The authors have discussed that all the experimental evidences in this study such as the value of < Ω(r)>=52 meV, its doping independence and the isotope effects are in agreement with the phonon scenario. Resonant spin-1 magnetic excitation mode is inconsistent with these data because its energy is 43 meV in Bi2212 and is strongly doping dependent. The incommensurate dispersive spin density wave mode is also inconsistent because of their characteristic strong energy or doping dependence.

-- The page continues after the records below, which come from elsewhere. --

Lemma row_of (i : Z) : 0 <= i < max_num_reqs t -> exists ids row, rows !! Z.to_nat i = Some ids
  /\ table t !! Z.to_nat i = Some row /\ length row = Z.to_nat (max_num_blocks_per_req t)
  /\ num_blocks_per_row t !! Z.to_nat i = Some (zlen (kernel_ids (blocks_per_kv_block t) ids))
  /\ take (length (kernel_ids (blocks_per_kv_block t) ids)) row = kernel_ids (blocks_per_kv_block t) ids.
Proof.
  intros Hi. destruct (lookup_lt_is_Some_2 rows (Z.to_nat i)) as [ids Hids]; [rewrite (sh_len _ _ Hsh); lia|].
  destruct (sh_row _ _ Hsh _ _ Hids) as (Hn & row & Hr & Ht). exists ids, row. split; [done|]. split; [done|]. split; [|done].
  apply (Forall_lookup_1 _ _ _ _ (to_width _ (sh_ok _ _ Hsh)) Hr).
Qed.

Lemma put_row_ok (i : Z) row t1 : 0 <= i < max_num_reqs t -> length (table t1) = Z.to_nat (max_num_reqs t) ->
  put_row i row t1 = (Ok tt, {| t1 with table := <[Z.to_nat i := row]> (table t1) |}).
Proof. intros Hi Hl. unfold put_row. msteps. rewrite py_set_nonneg by (unfold zlen; lia). by msteps. Qed.

Lemma put_num_ok (i n : Z) t1 : 0 <= i < max_num_reqs t -> length (num_blocks_per_row t1) = Z.to_nat (max_num_reqs t) ->
  put_num_blocks i n t1 = (Ok tt, {| t1 with num_blocks_per_row := <[Z.to_nat i := n]> (num_blocks_per_row t1) |}).
Proof. intros Hi Hl. unfold put_num_blocks. msteps. rewrite py_set_nonneg by (unfold zlen; lia). by msteps. Qed.

Lemma get_row_ok (i : Z) row t1 : 0 <= i -> table t1 !! Z.to_nat i = Some row -> get_row i t1 = (Ok row, t1).
Proof. intros Hi Hr. unfold get_row. by rewrite py_get_nonneg, Hr by done. Qed.

Lemma get_num_ok (i n : Z) t1 : 0 <= i -> num_blocks_per_row t1 !! Z.to_nat i = Some n -> get_num_blocks i t1 = (Ok n, t1).
Proof. intros Hi Hr. unfold get_num_blocks. by rewrite py_get_nonneg, Hr by done. Qed.

Lemma append_row_ok ids new (i : Z) : 0 <= i < max_num_reqs t -> rows !! Z.to_nat i = Some ids -> Forall (id_fits (blocks_per_kv_block t)) new ->
  zlen (ids ++ new) * blocks_per_kv_block t <= max_num_blocks_per_req t ->
  exists t', append_row new i t = (Ok tt, t') /\ same_shape t t' /\ shows t' (<[Z.to_nat i := ids ++ new]> rows).
Proof.
  intros Hi Hids Hfit Hroom. destruct (row_of i Hi) as (ids' & row & Hids' & Hrow & Hlen & Hnum & Htk). simplify_eq.
  destruct Hsh as [ [O1 O2 O3 O4] L R]. destruct O1 as [Hsplit Hhyb].
  destruct new as [|id new].
  { exists t. split; [done|]. split; [done|]. rewrite app_nil_r. by rewrite list_insert_id. }
  set (new' := id :: new) in *. set (b := blocks_per_kv_block t) in *. set (kn := kernel_ids b new').
  assert (zlen (kernel_ids b ids) + zlen kn <= max_num_blocks_per_req t) as Hroom'.
  { unfold kn. rewrite !zlen_kernel_ids by done. rewrite zlen_app in Hroom. nia. }
  pose proof (zlen_nonneg (kernel_ids b ids)) as H0. pose proof (zlen_nonneg kn) as H1.
  assert ((if use_hybrid_blocks t then map_to_kernel_blocks new' b (py_range 0 b) else new') = kn) as Ek.
  { unfold kn, kernel_ids. destruct (use_hybrid_blocks t); [done|]. unfold map_to_kernel_blocks. by rewrite Hhyb. }
  set (row' := take (length (kernel_ids b ids)) row ++ kn ++ drop (length (kernel_ids b ids) + length kn) row).
  exists {| t with table := <[Z.to_nat i := row']> (table t); num_blocks_per_row := <[Z.to_nat i := zlen (kernel_ids b ids) + zlen kn]> (num_blocks_per_row t) |}.
  split; [|split; [|apply (shows_set _ _ (take (length (kernel_ids b ids)) row ++ kn ++ drop (length (kernel_ids b ids) + length kn) row)) ] ].
  - unfold append_row. unfold new' at 1. cbv iota beta. fold new'. rewrite (bind_ok _ _ t t t) by done. cbv beta zeta. fold b. rewrite Ek.
    rewrite (bind_ok _ _ _ _ _ (get_num_ok _ _ _ (proj1 Hi) Hnum)). rewrite (bind_ok _ _ _ _ _ (put_num_ok _ _ _ Hi O3)).
    set (t1 := {| t with num_blocks_per_row := _ |}). rewrite (bind_ok _ _ _ _ _ (get_row_ok i row t1 (proj1 Hi) Hrow)).
    rewrite (as_int32_ok _ b new') by done. fold kn. msteps. rewrite np_assign_ok by (unfold zlen in *; lia). msteps.
    rewrite (put_row_ok i _ t1 Hi O2). by replace (Z.to_nat (zlen (kernel_ids b ids))) with (length (kernel_ids b ids)) by (unfold zlen; lia).
  - by repeat split.
  - by repeat split.
  - reflexivity.
  - cbn. rewrite kernel_ids_app, zlen_app. done.
  - lia.
  - rewrite !length_app, length_take, length_drop. unfold zlen in *. lia.
  - fold b. rewrite kernel_ids_app, length_app, Htk, app_assoc. fold kn. rewrite take_app_length' by (by rewrite length_app). done.
Qed.
(* ===== verification/ShmRingFacts.v ===== *)
(** Every reader of the ring gets every message, in order and whole, in all
    interleavings of the memory accesses; and no process is ever stuck for good. *)

From S2P Require Import Prelude ShmRing.
From Stdlib Require Import Strings.Byte.
Local Open Scope Z_scope.

Module RingFacts.
Import Ring.

Class RingOk (b : ShmRingBuffer) : Prop := {
  rk_readers : 1 <= n_reader b;
  rk_bytes : 1 <= max_chunk_bytes b;
  rk_chunks : 1 <= max_chunks b;
}.

(** ** Chunks *)

Lemma total_bytes_spec (l : list bytes) k : foldl (fun acc buf => acc + (zlen buf + 4)) k l = k + zlen (concat l) + 4 * zlen l.
Proof.
  revert k. induction l as [|x l IH]; intros k; simpl; [unfold zlen; simpl; lia|]. rewrite IH, zlen_app, zlen_cons. lia.
Qed.

Lemma to_bytes_ok n len bs : int_to_bytes_big n len = Ok bs -> length bs = len /\ int_from_bytes_big bs = n.
Proof.
  unfold int_to_bytes_big. destruct (_ && _) eqn:E; [|done]. intros [= <-]. split; [apply length_to_bytes_big_aux|].
  apply int_from_to_bytes_big. lia.
Qed.

Lemma drop_slice (buf : bytes) (off len : Z) : 0 <= off -> 0 <= len -> off + len <= zlen buf ->
  py_slice buf off (off + len) = take (Z.to_nat len) (drop (Z.to_nat off) buf).
Proof. intros H1 H2 H3. rewrite py_slice_nonneg by lia. f_equal. lia. Qed.

Lemma read_buffers_ok (m : list bytes) parts : mapM (fun buf => len ← int_to_bytes_big (zlen buf) 4; Ok (len ++ buf)) m = Ok parts ->
  zlen (concat parts) = zlen (concat m) + 4 * zlen m
  /\ forall buf off junk, 0 <= off -> drop (Z.to_nat off) buf = concat parts ++ junk -> read_buffers (length m) buf off = m.
Proof.
  revert parts. induction m as [|x m IH]; intros parts H.
  { injection H as <-. split; [done|]. done. }
  cbn [mapM] in H. destruct (int_to_bytes_big (zlen x) 4) as [len|e] eqn:El; [|done]. cbn [mbind res_bind] in H.
  destruct (mapM _ m) as [parts'|e] eqn:Em; [|done]. injection H as <-. destruct (IH parts' eq_refl) as [IHl IHr].
  apply to_bytes_ok in El as [Hlen Hval]. split.
  { simpl. rewrite !zlen_app, zlen_cons, IHl. unfold zlen at 1. lia. }
  intros buf off junk Hoff Hd. simpl in Hd. rewrite <- !app_assoc in Hd.
  assert (zlen buf = off + zlen (len ++ x ++ concat parts' ++ junk)) as Hz.
  { pose proof (f_equal length Hd) as Hl. rewrite length_drop in Hl. assert (off <= zlen buf).
    { destruct (decide (off <= zlen buf)); [done|]. rewrite drop_ge in Hd by (unfold zlen in *; lia). destruct len; [done|done]. }
    unfold zlen in *. lia. }
  rewrite !zlen_app in Hz. pose proof (zlen_nonneg x). pose proof (zlen_nonneg (concat parts')). pose proof (zlen_nonneg junk).
  assert (zlen len = 4) as Hl4 by (unfold zlen; lia). cbn [length read_buffers].
  rewrite (drop_slice buf off 4), Hd by lia. replace (Z.to_nat 4) with (length len) by lia. rewrite take_app_length, Hval.
  assert (drop (Z.to_nat (off + 4)) buf = x ++ concat parts' ++ junk) as Hd4.
  { replace (Z.to_nat (off + 4)) with (Z.to_nat off + length len)%nat by lia. by rewrite <- drop_drop, Hd, drop_app_length. }
  rewrite drop_slice, Hd4 by lia. replace (Z.to_nat (zlen x)) with (length x) by (unfold zlen; lia). rewrite take_app_length. f_equal.
  apply (IHr _ _ junk); [lia|]. replace (Z.to_nat (off + 4 + zlen x)) with (Z.to_nat (off + 4) + length x)%nat by (unfold zlen; lia).
  by rewrite <- drop_drop, Hd4, drop_app_length.
Qed.
(** ** The layers of all workers *)

Lemma merge_worker_ok merged worker m : merge_worker merged worker = Ok m -> NoDup (Dict.keys merged) ->
  NoDup (Dict.keys m) /\ merged ⊆ m /\ worker ⊆ m /\ forall e, e ∈ m -> e ∈ merged \/ e ∈ worker.
Proof.
  revert merged. induction worker as [|[name s] worker IH]; intros merged; cbn [merge_worker].
  - intros [= ->] Hnd. split; [done|]. split; [done|]. split; [by intros e ?%elem_of_nil|]. intros e He. by left.
  - destruct (Dict.get name merged) as [s'|] eqn:E.
    + case_decide as Hs; [subst s'|done]. intros H Hnd. destruct (IH _ H Hnd) as (H1 & H2 & H3 & H4). split; [done|]. split; [done|]. split.
      * intros e [->|He]%elem_of_cons; [|by apply H3]. apply H2. by apply Dict.get_Some_elem.
      * intros e He. destruct (H4 e He); [by left|right; by right].
    + intros H Hnd. apply Dict.get_None in E. destruct (IH _ H) as (H1 & H2 & H3 & H4).
      { unfold Dict.keys in *. rewrite fmap_app. apply NoDup_app. split; [done|]. split; [|apply NoDup_singleton]. intros x Hx ->%list_elem_of_singleton. by apply E. }
      split; [done|]. split; [intros e He; apply H2, elem_of_app; by left|]. split.
      * intros e [->|He]%elem_of_cons; [|by apply H3]. apply H2, elem_of_app. right. by left.
      * intros e He. destruct (H4 e He) as [ [?|?%list_elem_of_singleton]%elem_of_app|]; [by left|subst e; right; by left|right; by right].
Qed.

Lemma merge_workers_ok workers m : merge_workers workers = Ok m ->
  NoDup (Dict.keys m) /\ (forall w, w ∈ workers -> w ⊆ m) /\ forall e, e ∈ m -> exists w, w ∈ workers /\ e ∈ w.
Proof.
  unfold merge_workers. induction workers as [|w workers IH] using rev_ind in m |- *.
  - intros [= <-]. split; [constructor|]. split; intros x ?%elem_of_nil; done.
  - rewrite foldl_app. cbn [foldl]. intros (m0 & H0 & H)%bind_res_ok. destruct (IH m0 H0) as (N0 & S0 & B0). destruct (merge_worker_ok _ _ _ H N0) as (N1 & S1 & S2 & B1).
    split; [done|]. split.
    + intros x [Hx| ->%list_elem_of_singleton]%elem_of_app; [|done]. etransitivity; [by apply S0|done].
    + intros e He. destruct (B1 e He) as [He0|He0].
      * destruct (B0 e He0) as (x & Hx & ?). exists x. split; [apply elem_of_app; by left|done].
      * exists w. split; [apply elem_of_app; right; by left|done].
Qed.

(** ** The groups of one worker *)

Definition mine (sp : Specs) (names : list string) : list string := filter (fun n => Dict.mem n sp = true) names.

Lemma projected_names groups sp groups' : project_kv_cache_groups_to_worker groups sp = Ok groups' ->
  layer_names <$> groups' = (fun g => mine sp (layer_names g)) <$> groups.
Proof.
  intros H. eapply mapM_fmap; [exact H|]. intros g g' Hg. cbv beta zeta in Hg. fold (mine sp (layer_names g)) in Hg.
  destruct (mine sp (layer_names g)) as [|x l] eqn:E; [by injection Hg as <-|]. destruct (kv_cache_spec g); [by injection Hg as <-|].
  apply bind_res_ok in Hg as (l' & _ & [= <-]). done.
Qed.

Lemma worker_layers groups sp groups' merged : project_kv_cache_groups_to_worker groups sp = Ok groups' ->
  concat (layer_names <$> groups) ≡ₚ Dict.keys merged -> NoDup (Dict.keys merged) -> NoDup (Dict.keys sp) -> sp ⊆ merged ->
  concat (layer_names <$> groups') ≡ₚ Dict.keys sp.
Proof.
  intros Hp%projected_names Hperm Hnd Hnd' Hsub. rewrite Hp.
  assert (concat ((fun g => mine sp (layer_names g)) <$> groups) = mine sp (concat (layer_names <$> groups))) as ->.
  { clear. induction groups as [|g groups IH]; [done|]. rewrite !fmap_cons. cbn [concat]. unfold mine in *. by rewrite filter_app, IH. }
  unfold mine. rewrite Hperm. apply NoDup_Permutation; [by apply NoDup_filter|done|]. intros x. rewrite list_elem_of_filter. unfold Dict.mem.
  rewrite bool_decide_eq_true. split; [by intros [? _]|]. intros Hx. split; [done|]. unfold Dict.keys in *.
  apply list_elem_of_fmap in Hx as (e & -> & He). apply list_elem_of_fmap. exists e. split; [done|]. by apply Hsub.
Qed.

The data present some intriguing new possibilities: 1) ∆(r) disorder is a consequence of heterogeneity in the pairing potential caused by disorder in the frequencies and coupling constant of Ω(r), but is inconsistent with these data where the Ω(r) and ∆(r) have strongly different doping dependence. 2) The d2I/dV2 features are unconnected to pairing related EBI, and perhaps occurs because of inelastic simulation of Ω(r) in the tunneling data or because of non-pairing-related electron lattice interaction. But the ubiquitous anticorrelation between Ω(r) and ∆(r) cannot be explained trivially within such scenario. 3) The d2I/dV2 features represent electron-lattice interactions related to a competing electronic ordered state and the anticorrelation between Ω(r) and ∆(r) occurs because of this competition. More studies are necessary to distinguish between them.
Ref.: J. Lee, K. Fujita, K. McElroy, J. A. Slezak, M. Wang, Y. Aiura, H. Bando, M. Ishikado, T. Masui, J.-X. Zhu, A. V. Balatsky, H. Eisaki, S. Uchida & J. C. Davis; Nature 442 (2006) 546.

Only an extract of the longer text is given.